Stored items from a collection
BEGIN

(** * BusTub storage core: LRU-K replacer, extendible hash table,
      buffer pool manager and B+Tree index.

    A shallow embedding of the C++ sources.  Every class becomes a record
    of its member variables, every member function a function from the
    old object to the new one.  Integers of the source ([page_id_t],
    [frame_id_t], [int], [int64_t]) are [Z]; sizes ([size_t]) are [nat].
    Containers: [std::unordered_map] is a [gmap], [std::list] and
    [std::vector] are lists, [std::set] with a comparator is a list kept
    in the order of that comparator. *)

From Stdlib Require Import ZArith Lia Bool Sorted.
From stdpp Require Import gmap list.

Open Scope Z_scope.

(** ** Outcomes of a member function

    [Ok a] is a normal return.  [Exit] is [exit(1)].  [Undefined] is a
    dereference the source does not guard (a null [Page *], [end()] of a
    map).  [OutOfFuel] is only ever produced by the fuel of a loop of the
    embedding, never by the source. *)

Inductive result (A : Type) : Type :=
| Ok (a : A)
| Exit
| Undefined
| OutOfFuel.

Arguments Ok {A} a.
Arguments Exit {A}.
Arguments Undefined {A}.
Arguments OutOfFuel {A}.

Definition result_bind {A B : Type} (f : A → result B) (r : result A) : result B :=
  match r with
  | Ok a => f a
  | Exit => Exit
  | Undefined => Undefined
  | OutOfFuel => OutOfFuel
  end.

#[global] Instance result_ret : MRet result := λ A a, Ok a.
#[global] Instance result_mbind : MBind result := λ A B f r, result_bind f r.

Definition is_Ok {A : Type} (r : result A) : bool :=
  match r with Ok _ => true | _ => false end.

(** [p ? Undefined : Ok a] for an unguarded pointer. *)
Definition deref {A : Type} (o : option A) : result A :=
  match o with Some a => Ok a | None => Undefined end.

Definition INVALID_PAGE_ID : Z := -1.
Definition HEADER_PAGE_ID : Z := 0.

(** * LRU-K replacer (lru_k_replacer.h, lru_k_replacer.cpp) *)

Module LRUKReplacer.

(** [FrameAccessHistory]: [access_history_] is a [std::list<int64_t>]
    whose front is the head of the list. *)
Record FrameAccessHistory : Type := mkFrameAccessHistory {
  is_evictable_ : bool;
  look_back_size_ : nat;
  frame_id_ : Z;
  access_history_ : list Z
}.

#[global] Instance FrameAccessHistory_eq_dec : EqDecision FrameAccessHistory.
Proof. solve_decision. Defined.

(** The constructor: [is_evictable = false] by default, empty history. *)
Definition NewFrameAccessHistory (frame_id : Z) (look_back_size : nat) : FrameAccessHistory :=
  mkFrameAccessHistory false look_back_size frame_id [].

(** [std::list::back()]. *)
Definition back (l : list Z) : Z := List.last l 0.

Definition GetAccessHistorySize (f : FrameAccessHistory) : nat := length (access_history_ f).
Definition GetLookBackSize (f : FrameAccessHistory) : nat := look_back_size_ f.
Definition GetKthAccessRecord (f : FrameAccessHistory) : Z := back (access_history_ f).
Definition GetLastAccessRecord (f : FrameAccessHistory) : Z := back (access_history_ f).
Definition GetFrameId (f : FrameAccessHistory) : Z := frame_id_ f.
Definition IsEvictable (f : FrameAccessHistory) : bool := is_evictable_ f.

Definition FrameSetEvictable (evictable : bool) (f : FrameAccessHistory) : FrameAccessHistory :=
  mkFrameAccessHistory evictable (look_back_size_ f) (frame_id_ f) (access_history_ f).

(** [FrameAccessHistory::RecordAccess].  [nanos] is the reading of
    [system_clock::now()], an input of the embedding.  [pop_back] drops
    the oldest timestamp once [look_back_size_] are stored.  This is the
    function for [look_back_size_ >= 1]: with [look_back_size_ = 0] the
    source calls [pop_back] on an empty list, which is undefined, and the
    list is kept empty here. *)
Definition FrameRecordAccess (nanos : Z) (f : FrameAccessHistory) : FrameAccessHistory :=
  let history_size := length (access_history_ f) in
  let popped :=
    if (look_back_size_ f <=? history_size)%nat
    then removelast (access_history_ f)
    else access_history_ f in
  mkFrameAccessHistory (is_evictable_ f) (look_back_size_ f) (frame_id_ f) (nanos :: popped).

(** [FrameAccessHistoryOrderComparison::operator()], the strict order of
    [frame_history_set_]. *)
Definition FrameAccessHistoryOrderComparison (frame1 frame2 : FrameAccessHistory) : bool :=
  let frame1_size := GetAccessHistorySize frame1 in
  let frame2_size := GetAccessHistorySize frame2 in
  let frame1_hist_available := (frame1_size =? GetLookBackSize frame1)%nat in
  let frame2_hist_available := (frame2_size =? GetLookBackSize frame2)%nat in
  let return_val :=
    if frame1_hist_available && negb frame2_hist_available then false
    else if frame2_hist_available && negb frame1_hist_available then true
    else if negb frame2_hist_available && negb frame1_hist_available
         then GetLastAccessRecord frame1 <=? GetLastAccessRecord frame2
         else GetKthAccessRecord frame1 <=? GetKthAccessRecord frame2 in
  negb return_val.

(** [std::set::insert]: the element goes to its place in the order; an
    element equivalent to one already stored (neither is less than the
    other) is not inserted. *)
Fixpoint set_insert (x : FrameAccessHistory) (s : list FrameAccessHistory) : list FrameAccessHistory :=
  match s with
  | [] => [x]
  | y :: s' =>
      if FrameAccessHistoryOrderComparison x y then x :: s
      else if FrameAccessHistoryOrderComparison y x then y :: set_insert x s'
      else s
  end.

(** [rbegin()]: the greatest element. *)
Definition rbegin (s : list FrameAccessHistory) : option FrameAccessHistory := List.last (Some <$> s) None.

(** The replacer.  [frame_index_map_] owns the history objects;
    [frame_history_set_] holds the same objects (shared pointers) in
    comparator order.  The source takes an object out of the set before
    every change to it ([RecordAccess], [SetEvictable]) and puts the
    changed object back, so an element of the set is written here as the
    value of the object at the time it was inserted. *)
Record t : Type := mk {
  k_ : nat;
  replacer_size_ : nat;
  frame_index_map_ : gmap Z FrameAccessHistory;
  frame_history_set_ : list FrameAccessHistory
}.

Definition New (num_frames k : nat) : t := mk k num_frames ∅ [].

(** [std::find_if] on the frame id, then [erase] of the first match. *)
Fixpoint RemoveFrameFromSetInternal (frame_id : Z) (s : list FrameAccessHistory) : list FrameAccessHistory :=
  match s with
  | [] => []
  | fr :: s' =>
      if GetFrameId fr =? frame_id then s'
      else fr :: RemoveFrameFromSetInternal frame_id s'
  end.

Definition Evict (r : t) : option Z * t :=
  match rbegin (frame_history_set_ r) with
  | None => (None, r)
  | Some frame_ptr =>
      let frame_id := GetFrameId frame_ptr in
      let s := RemoveFrameFromSetInternal (GetFrameId frame_ptr) (frame_history_set_ r) in
      (Some frame_id, mk (k_ r) (replacer_size_ r) (delete frame_id (frame_index_map_ r)) s)
  end.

END

AIM OF THE EXERCISE – Would you please copy exactly the part of the entries above that begins at the line containing "Definition GetLastAccessRecord (f" and ends at the line containing "mkFrameAccessHistory (is_evictable_ f)", both lines included?

RESULT –
Definition GetLastAccessRecord (f : FrameAccessHistory) : Z := back (access_history_ f).
Definition GetFrameId (f : FrameAccessHistory) : Z := frame_id_ f.
Definition IsEvictable (f : FrameAccessHistory) : bool := is_evictable_ f.

Definition FrameSetEvictable (evictable : bool) (f : FrameAccessHistory) : FrameAccessHistory :=
  mkFrameAccessHistory evictable (look_back_size_ f) (frame_id_ f) (access_history_ f).

(** [FrameAccessHistory::RecordAccess].  [nanos] is the reading of
    [system_clock::now()], an input of the embedding.  [pop_back] drops
    the oldest timestamp once [look_back_size_] are stored.  This is the
    function for [look_back_size_ >= 1]: with [look_back_size_ = 0] the
    source calls [pop_back] on an empty list, which is undefined, and the
    list is kept empty here. *)
Definition FrameRecordAccess (nanos : Z) (f : FrameAccessHistory) : FrameAccessHistory :=
  let history_size := length (access_history_ f) in
  let popped :=
    if (look_back_size_ f <=? history_size)%nat
    then removelast (access_history_ f)
    else access_history_ f in
  mkFrameAccessHistory (is_evictable_ f) (look_back_size_ f) (frame_id_ f) (nanos :: popped).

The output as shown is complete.